Badan Pemeriksa Keuangan (BPK) pada pertengahan Juli 2019 melayangkan surat pemberitahuan Pemeriksaan Dengan Tujuan Tertentu (PDTT) untuk pengadaan tanah di Pulo Gebang dan Lebak Bulus. Yoory kemudian meminta Indra S Arharrys dan Yadi Robby untuk melengkapi administrasi pengadaan tanah Pulo Gebang serta mencari jasa appraisal tanah dari Kantor Jasa Penilai Publik (KJPP) yang bisa membuat Laporan Appraisal secara backdate.
Masih di bulan Juli 2019, Yoory selaku PPK menunjuk KJPP Wisnu Junaidi sebagai Pelaksana Penilaian/appraisal Tanah Pulo Gebang tanpa melalui prosedur sebagaimana mestinya. Pembuatan appraisal itu seolah-olah dilakukan sebelum tanggal ditandatanganinya PPJB dan sebelum pembayaran dari PPSJ kepada PT Adonara Propertindo, padahal sebenarnya pelaksanaan pekerjaan oleh KJPP Wisnu Junaidi baru dilakukan pada bulan Juli 2019 sampai dengan bulan Agustus 2019.
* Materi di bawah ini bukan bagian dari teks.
(** Where an invitation goes is one word without spaces or line ends, so the
    envelope and the [To] line of its e-mail are what they look like. *)
Theorem invitation_goes_to_one_word env (eng : TeamEngine) user id body t i mail t' :
  serveTeam env user (TRInvite id body) t = (TeamInvited i mail, t') ->
  sforallb is_vchar (InviteeEmail i) = true /\ ToLower (InviteeEmail i) = InviteeEmail i
  /\ (forall m, mail = Some m -> m_To m = InviteeEmail i).
Proof.
  cbn [serveTeam]. unfold inviteMember, owned. destruct id as [x|]; [|done]. destruct (requireOwner env t x user); [|done].
  destruct (named body) as [raw|]; [|done]. destruct (normalizeManagerEmail _ raw) as [email|] eqn:En; [|done].
  destruct (te_fails env TCInvite); [done|]. cbn [CreateTeamInvite InviteeEmail Token]. cbv zeta. intros [= <- <- _].
  apply normalizeManagerEmail_plain in En as [Hp Hl]. cbn [InviteeEmail]. split; [by apply plain_address_vchar in Hp|].
  split; [done|]. unfold sendTeamInviteEmail. destruct (_ || _); [done|]. by intros m [= <-].
Qed.

(** ** A small example: Ada owns a team, Bob is invited *)

Module TeamsDemo.
Definition user (email name : string) : User := {| U_Email := email; U_Name := name; U_AvatarURL := "" |}.
Definition users (u : uuid) : option User :=
  if N.eqb u 10 then Some (user "Ada@x.org" "Ada") else if N.eqb u 11 then Some (user "Bob@x.org" "Bob")
  else if N.eqb u 12 then Some (user "cy@x.org" "Cy") else None.
(** A TIME column as the database writes it. *)
Definition time_text (s : string) : string :=
  match ParseHHMM s with Some ns => FormatClock ns +:+ ":00" | None => s end.
Definition at_ (fails : TeamCall -> bool) (now : time) (id : uuid) (token : string) : TeamEnv := {|
  te_fails := fails; te_users := users; te_now := now; te_id := id; te_token := token; te_time := time_text;
  te_minutes := fun s => match ParseHHMMSS s with Some ns => ns / Minute | None => 0 end; te_ip := fun _ => false;
  te_mail := {| SMTP_HOST := "mail.x.org"; SMTP_PORT := ""; SMTP_FROM := "team@x.org"; BASE_URL := "" |} |}.
Definition never (c : TeamCall) : bool := false.
Definition monday : time := Date 2025 1 6 8 0 0 0 UTC.
Definition env : TeamEnv := at_ never monday 1%N "tok-1".
Definition later_env : TeamEnv := at_ never monday 2%N "tok-2".
#[export] Instance engine : TeamEngine :=
  engine_availability UTC {| loadToken := fun _ => TokenFound; clientOk := fun _ => true; providerEvents := fun _ _ _ => Ok [];
    providerCreate := fun _ _ => Ok "" |} (fun _ _ => []) (fun _ => true) (fun _ _ => None) (te_minutes env).
Definition none : TeamTables := {| tt_teams := []; tt_members := []; tt_invites := []; tt_zones := [] |}.
Definition invite : TeamRequest := TRInvite (Some 1%N) (Some " BOB@x.org ").
Definition zone : ZoneBody := {| zb_DayOfWeek := 1; zb_StartTime := "12:00"; zb_EndTime := "14:00"; zb_Label := "Lunch" |}.
Definition one : TeamTables := Eval vm_compute in snd (serveTeam env 10%N (TRCreate (Some " Core ")) none).
Definition invited : TeamTables := Eval vm_compute in snd (serveTeam env 10%N invite one).
Definition joined : TeamTables := Eval vm_compute in snd (serveTeam env 11%N (TRAccept "tok-1") invited).
Definition zoned : TeamTables := Eval vm_compute in snd (serveTeam env 10%N (TRAddZone (Some 1%N) (Some zone)) joined).
End TeamsDemo.
Import TeamsDemo.
Definition list_ (t : PersonalTables) : PersonalAnswer :=
  if N.eqb user uuid_nil || pe_fails env PCList then PersonalError 500 "list"
  else PersonalListed (map toPersonalCalendarDTO (ListPersonalCalendarsByUser t user)).

(** [create]: provider, name, url and enabled. *)
Definition create (body : option (string * string * string * bool)) (t : PersonalTables) : PersonalAnswer * PersonalTables :=
  match body with
  | None => (PersonalError 400 "invalid body", t)
  | Some (provider, name, url, enabled) =>
      if String.eqb provider "" then (PersonalError 400 "provider required", t)
      else
        let c id := {| pc_ID := id; pc_UserID := user; pc_Provider := provider;
                       pc_Name := if String.eqb name "" then "Personal" else name; pc_URL := url; pc_CredentialsJSON := "";
                       pc_Enabled := enabled; pc_LastSyncedAt := None; pc_SecretErr := None |} in
        if pe_fails env PCInsert then (PersonalError 500 "create", t)
        else match InsertPersonalCalendar (c 0) t with
        | (Err _, t') => (PersonalError 500 "create", t')
        | (Ok id, t') => (PersonalShown true (toPersonalCalendarDTO (c id)), t')
        end
  end.

Definition patch (id : option Z) (body : option (option string * option string * option bool)) (t : PersonalTables)
  : PersonalAnswer * PersonalTables :=
  match id, body with
  | None, _ => (invalid_id, t)
  | _, None => (PersonalError 400 "invalid body", t)
  | Some id, Some (name, url, enabled) =>
      if pe_fails env PCUpdate then (PersonalError 500 "patch", t)
      else match UpdatePersonalCalendar id user name url enabled t with
      | (Err _, t') => (PersonalError 500 "patch", t')
      | (Ok None, t') => (no_calendar, t')
      | (Ok (Some c), t') => (PersonalShown false (toPersonalCalendarDTO c), t')
      end
  end.
Definition GetOrCreateUserProfile (u : uuid) (t : ManagerTables) : UserProfile * ManagerTables :=
  let new := {| up_User := u; up_IsManager := false; up_DetectedAt := None; up_Shared := true |} in
  let t' := on_profiles (upsert (profile_of u) id new) t in
  (default new (GetUserProfile t' u), t').

Definition UpsertUserProfile (p : UserProfile) : ManagerTables -> ManagerTables :=
  on_profiles (upsert (profile_of (up_User p)) (fun _ => p) p).

Definition member_at (manager : uuid) (email : string) (m : ManagerTeamMember) : bool :=
  N.eqb (mm_Manager m) manager && String.eqb (mm_Email m) email.

(** What [upsertManagerTeamMember] makes of its argument. *)
Definition cleaned (m : ManagerTeamMember) : ManagerTeamMember :=
  {| mm_Manager := mm_Manager m; mm_Email := canonical (mm_Email m); mm_User := mm_User m; mm_Name := TrimSpace (mm_Name m);
     mm_Source := mm_Source m; mm_Cadence := mm_Cadence m; mm_Days := mm_Days m; mm_Last := mm_Last m |}.

(** [GREATEST] of two columns; NULL counts as nothing. *)
Definition greatest (a b : option time) : option time :=
  match a, b with
  | Some x, Some y => Some (if Before x y then y else x)
  | Some x, None => Some x
  | None, _ => b
  end.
"Dengan menerbitkan Surat Perintah Kerja (SPK) Nomor: 069.5/076.971 tanggal 7 November 2018 dengan nilai pekerjaan sebesar Rp 49.500.000,00 yang dibuat backdate dengan waktu pelaksanaan yang juga dibuat secara backdate selama 14 hari kerja mulai tanggal 7 November 2018,"
ucap jaksa.
Yoory didakwa dengan pasal 2 ayat (1) dan atau Pasal 3 juncto Pasal 18 Undang-Undang Republik Indonesia Nomor 31 Tahun 1999 tentang Pemberantasan Tindak Pidana Korupsi juncto Pasal 55 ayat (1) ke-1 KUHP.